§ WORK TASK: Repeat exactly, please, the lines that begin at the start of the listing and end at the line holding "8; 8; 8; 8; 9;".

§ DATA SECTION:

◆ ◆ ◆ ◆ ◆ ◆ ◆

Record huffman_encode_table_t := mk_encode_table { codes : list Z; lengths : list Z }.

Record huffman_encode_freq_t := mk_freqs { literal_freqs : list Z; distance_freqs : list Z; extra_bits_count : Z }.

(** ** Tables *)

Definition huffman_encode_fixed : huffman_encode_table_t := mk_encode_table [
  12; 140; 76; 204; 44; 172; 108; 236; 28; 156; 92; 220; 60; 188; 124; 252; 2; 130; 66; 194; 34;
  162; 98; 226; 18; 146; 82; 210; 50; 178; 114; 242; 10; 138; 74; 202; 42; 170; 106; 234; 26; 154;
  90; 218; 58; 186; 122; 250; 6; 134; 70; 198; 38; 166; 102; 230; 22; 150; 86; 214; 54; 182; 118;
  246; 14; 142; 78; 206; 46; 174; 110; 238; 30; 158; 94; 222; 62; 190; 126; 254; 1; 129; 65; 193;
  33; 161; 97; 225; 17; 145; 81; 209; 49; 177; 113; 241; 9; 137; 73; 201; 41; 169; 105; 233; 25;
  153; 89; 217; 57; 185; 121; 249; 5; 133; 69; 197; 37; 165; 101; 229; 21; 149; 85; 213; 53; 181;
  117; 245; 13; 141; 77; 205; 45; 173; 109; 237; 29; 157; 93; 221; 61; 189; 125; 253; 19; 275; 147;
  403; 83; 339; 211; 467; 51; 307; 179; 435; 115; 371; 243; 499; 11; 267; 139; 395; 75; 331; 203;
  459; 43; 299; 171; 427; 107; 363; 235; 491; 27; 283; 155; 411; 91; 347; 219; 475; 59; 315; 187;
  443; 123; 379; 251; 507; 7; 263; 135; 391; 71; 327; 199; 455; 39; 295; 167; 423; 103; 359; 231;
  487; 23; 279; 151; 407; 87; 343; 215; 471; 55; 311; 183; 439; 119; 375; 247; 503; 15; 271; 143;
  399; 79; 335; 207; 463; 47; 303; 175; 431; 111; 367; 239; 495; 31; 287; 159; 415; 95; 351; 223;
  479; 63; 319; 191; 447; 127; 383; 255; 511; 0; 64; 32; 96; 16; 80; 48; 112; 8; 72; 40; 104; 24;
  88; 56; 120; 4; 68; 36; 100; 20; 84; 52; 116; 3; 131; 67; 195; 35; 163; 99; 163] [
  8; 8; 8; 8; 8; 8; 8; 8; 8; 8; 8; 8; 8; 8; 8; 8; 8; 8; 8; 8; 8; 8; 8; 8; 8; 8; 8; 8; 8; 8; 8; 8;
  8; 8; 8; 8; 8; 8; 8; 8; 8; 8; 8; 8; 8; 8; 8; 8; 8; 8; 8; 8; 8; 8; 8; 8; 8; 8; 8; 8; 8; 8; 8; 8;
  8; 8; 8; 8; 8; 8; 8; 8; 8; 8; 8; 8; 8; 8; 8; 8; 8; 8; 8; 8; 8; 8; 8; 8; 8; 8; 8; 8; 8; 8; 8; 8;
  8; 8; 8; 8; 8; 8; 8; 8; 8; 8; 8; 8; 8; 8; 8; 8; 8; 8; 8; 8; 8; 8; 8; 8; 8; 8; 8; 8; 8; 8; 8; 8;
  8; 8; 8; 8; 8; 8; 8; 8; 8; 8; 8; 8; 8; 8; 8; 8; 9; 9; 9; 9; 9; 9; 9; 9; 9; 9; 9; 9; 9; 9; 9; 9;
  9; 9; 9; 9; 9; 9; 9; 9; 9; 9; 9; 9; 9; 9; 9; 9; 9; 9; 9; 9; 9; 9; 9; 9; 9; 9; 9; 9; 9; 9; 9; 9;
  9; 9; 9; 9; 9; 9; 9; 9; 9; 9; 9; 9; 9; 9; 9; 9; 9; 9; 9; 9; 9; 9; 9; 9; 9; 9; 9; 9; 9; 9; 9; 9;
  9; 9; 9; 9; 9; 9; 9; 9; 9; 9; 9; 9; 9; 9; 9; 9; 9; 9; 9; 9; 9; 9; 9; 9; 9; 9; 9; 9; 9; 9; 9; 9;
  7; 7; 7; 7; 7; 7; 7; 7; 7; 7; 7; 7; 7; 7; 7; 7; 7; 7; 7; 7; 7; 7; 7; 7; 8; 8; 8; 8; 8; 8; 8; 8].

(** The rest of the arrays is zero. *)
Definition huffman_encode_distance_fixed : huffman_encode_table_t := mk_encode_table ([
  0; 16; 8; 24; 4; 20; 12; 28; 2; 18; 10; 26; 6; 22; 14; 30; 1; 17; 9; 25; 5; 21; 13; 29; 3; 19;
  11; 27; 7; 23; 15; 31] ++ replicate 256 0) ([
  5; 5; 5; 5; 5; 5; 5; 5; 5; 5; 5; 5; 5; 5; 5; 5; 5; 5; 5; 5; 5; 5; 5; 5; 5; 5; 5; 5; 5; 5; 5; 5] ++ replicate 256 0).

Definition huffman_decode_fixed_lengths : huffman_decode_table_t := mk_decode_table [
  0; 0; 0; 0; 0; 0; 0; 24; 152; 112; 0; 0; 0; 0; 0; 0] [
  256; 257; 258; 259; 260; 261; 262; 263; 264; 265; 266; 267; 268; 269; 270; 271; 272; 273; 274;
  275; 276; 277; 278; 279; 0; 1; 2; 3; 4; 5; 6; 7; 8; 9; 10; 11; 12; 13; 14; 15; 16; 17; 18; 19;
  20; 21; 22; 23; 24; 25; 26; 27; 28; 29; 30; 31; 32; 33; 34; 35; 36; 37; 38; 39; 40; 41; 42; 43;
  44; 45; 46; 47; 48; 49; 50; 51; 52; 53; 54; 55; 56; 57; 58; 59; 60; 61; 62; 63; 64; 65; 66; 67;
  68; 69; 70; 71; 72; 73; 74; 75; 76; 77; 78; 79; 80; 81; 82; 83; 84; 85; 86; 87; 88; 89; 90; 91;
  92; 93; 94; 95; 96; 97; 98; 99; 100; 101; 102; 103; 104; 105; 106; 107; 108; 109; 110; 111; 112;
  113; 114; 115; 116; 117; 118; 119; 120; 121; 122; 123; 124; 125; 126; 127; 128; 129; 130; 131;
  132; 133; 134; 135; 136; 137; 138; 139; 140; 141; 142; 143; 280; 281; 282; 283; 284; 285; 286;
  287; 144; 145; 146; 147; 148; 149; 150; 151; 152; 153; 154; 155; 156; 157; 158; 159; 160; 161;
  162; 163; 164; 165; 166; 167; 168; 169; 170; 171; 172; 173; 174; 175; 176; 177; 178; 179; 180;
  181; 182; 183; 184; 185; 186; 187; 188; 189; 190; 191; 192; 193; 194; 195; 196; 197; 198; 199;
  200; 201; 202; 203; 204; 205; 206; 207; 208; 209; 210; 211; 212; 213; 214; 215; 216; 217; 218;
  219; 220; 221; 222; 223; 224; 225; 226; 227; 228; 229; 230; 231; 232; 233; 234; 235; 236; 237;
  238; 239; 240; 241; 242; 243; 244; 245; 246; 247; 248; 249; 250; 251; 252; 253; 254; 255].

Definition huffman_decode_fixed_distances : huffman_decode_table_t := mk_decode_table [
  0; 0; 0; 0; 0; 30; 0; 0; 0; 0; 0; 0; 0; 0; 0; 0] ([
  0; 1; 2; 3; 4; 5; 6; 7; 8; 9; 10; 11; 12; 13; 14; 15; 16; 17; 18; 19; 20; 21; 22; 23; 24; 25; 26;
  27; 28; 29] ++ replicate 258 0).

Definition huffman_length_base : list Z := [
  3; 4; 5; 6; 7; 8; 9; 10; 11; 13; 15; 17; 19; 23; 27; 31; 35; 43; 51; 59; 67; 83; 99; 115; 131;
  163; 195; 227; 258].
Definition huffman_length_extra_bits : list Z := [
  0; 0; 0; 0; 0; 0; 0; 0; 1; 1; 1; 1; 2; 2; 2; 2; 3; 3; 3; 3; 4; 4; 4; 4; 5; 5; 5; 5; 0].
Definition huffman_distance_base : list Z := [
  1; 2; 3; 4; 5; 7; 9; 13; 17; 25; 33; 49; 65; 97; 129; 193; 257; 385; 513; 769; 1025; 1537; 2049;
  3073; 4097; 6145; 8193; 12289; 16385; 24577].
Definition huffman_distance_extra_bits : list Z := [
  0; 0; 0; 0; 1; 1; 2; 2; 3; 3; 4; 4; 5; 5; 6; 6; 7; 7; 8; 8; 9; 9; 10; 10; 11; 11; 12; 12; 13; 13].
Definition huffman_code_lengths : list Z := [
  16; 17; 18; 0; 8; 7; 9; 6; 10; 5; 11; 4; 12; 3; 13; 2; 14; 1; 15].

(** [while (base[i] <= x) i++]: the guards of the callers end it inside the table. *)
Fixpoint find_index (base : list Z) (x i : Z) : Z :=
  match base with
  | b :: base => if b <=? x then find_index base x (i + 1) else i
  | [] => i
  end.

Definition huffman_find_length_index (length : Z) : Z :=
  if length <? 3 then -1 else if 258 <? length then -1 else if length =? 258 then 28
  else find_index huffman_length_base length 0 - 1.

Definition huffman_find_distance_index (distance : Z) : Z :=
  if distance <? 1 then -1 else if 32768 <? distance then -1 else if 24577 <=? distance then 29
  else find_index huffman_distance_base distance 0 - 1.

◆ ◆ ◆ ◆ ◆ ◆ ◆

§ ANSWER TO THIS TASK:
Record huffman_encode_table_t := mk_encode_table { codes : list Z; lengths : list Z }.

Record huffman_encode_freq_t := mk_freqs { literal_freqs : list Z; distance_freqs : list Z; extra_bits_count : Z }.

(** ** Tables *)

Definition huffman_encode_fixed : huffman_encode_table_t := mk_encode_table [
  12; 140; 76; 204; 44; 172; 108; 236; 28; 156; 92; 220; 60; 188; 124; 252; 2; 130; 66; 194; 34;
  162; 98; 226; 18; 146; 82; 210; 50; 178; 114; 242; 10; 138; 74; 202; 42; 170; 106; 234; 26; 154;
  90; 218; 58; 186; 122; 250; 6; 134; 70; 198; 38; 166; 102; 230; 22; 150; 86; 214; 54; 182; 118;
  246; 14; 142; 78; 206; 46; 174; 110; 238; 30; 158; 94; 222; 62; 190; 126; 254; 1; 129; 65; 193;
  33; 161; 97; 225; 17; 145; 81; 209; 49; 177; 113; 241; 9; 137; 73; 201; 41; 169; 105; 233; 25;
  153; 89; 217; 57; 185; 121; 249; 5; 133; 69; 197; 37; 165; 101; 229; 21; 149; 85; 213; 53; 181;
  117; 245; 13; 141; 77; 205; 45; 173; 109; 237; 29; 157; 93; 221; 61; 189; 125; 253; 19; 275; 147;
  403; 83; 339; 211; 467; 51; 307; 179; 435; 115; 371; 243; 499; 11; 267; 139; 395; 75; 331; 203;
  459; 43; 299; 171; 427; 107; 363; 235; 491; 27; 283; 155; 411; 91; 347; 219; 475; 59; 315; 187;
  443; 123; 379; 251; 507; 7; 263; 135; 391; 71; 327; 199; 455; 39; 295; 167; 423; 103; 359; 231;
  487; 23; 279; 151; 407; 87; 343; 215; 471; 55; 311; 183; 439; 119; 375; 247; 503; 15; 271; 143;
  399; 79; 335; 207; 463; 47; 303; 175; 431; 111; 367; 239; 495; 31; 287; 159; 415; 95; 351; 223;
  479; 63; 319; 191; 447; 127; 383; 255; 511; 0; 64; 32; 96; 16; 80; 48; 112; 8; 72; 40; 104; 24;
  88; 56; 120; 4; 68; 36; 100; 20; 84; 52; 116; 3; 131; 67; 195; 35; 163; 99; 163] [
  8; 8; 8; 8; 8; 8; 8; 8; 8; 8; 8; 8; 8; 8; 8; 8; 8; 8; 8; 8; 8; 8; 8; 8; 8; 8; 8; 8; 8; 8; 8; 8;
  8; 8; 8; 8; 8; 8; 8; 8; 8; 8; 8; 8; 8; 8; 8; 8; 8; 8; 8; 8; 8; 8; 8; 8; 8; 8; 8; 8; 8; 8; 8; 8;
  8; 8; 8; 8; 8; 8; 8; 8; 8; 8; 8; 8; 8; 8; 8; 8; 8; 8; 8; 8; 8; 8; 8; 8; 8; 8; 8; 8; 8; 8; 8; 8;
  8; 8; 8; 8; 8; 8; 8; 8; 8; 8; 8; 8; 8; 8; 8; 8; 8; 8; 8; 8; 8; 8; 8; 8; 8; 8; 8; 8; 8; 8; 8; 8;
  8; 8; 8; 8; 8; 8; 8; 8; 8; 8; 8; 8; 8; 8; 8; 8; 9; 9; 9; 9; 9; 9; 9; 9; 9; 9; 9; 9; 9; 9; 9; 9;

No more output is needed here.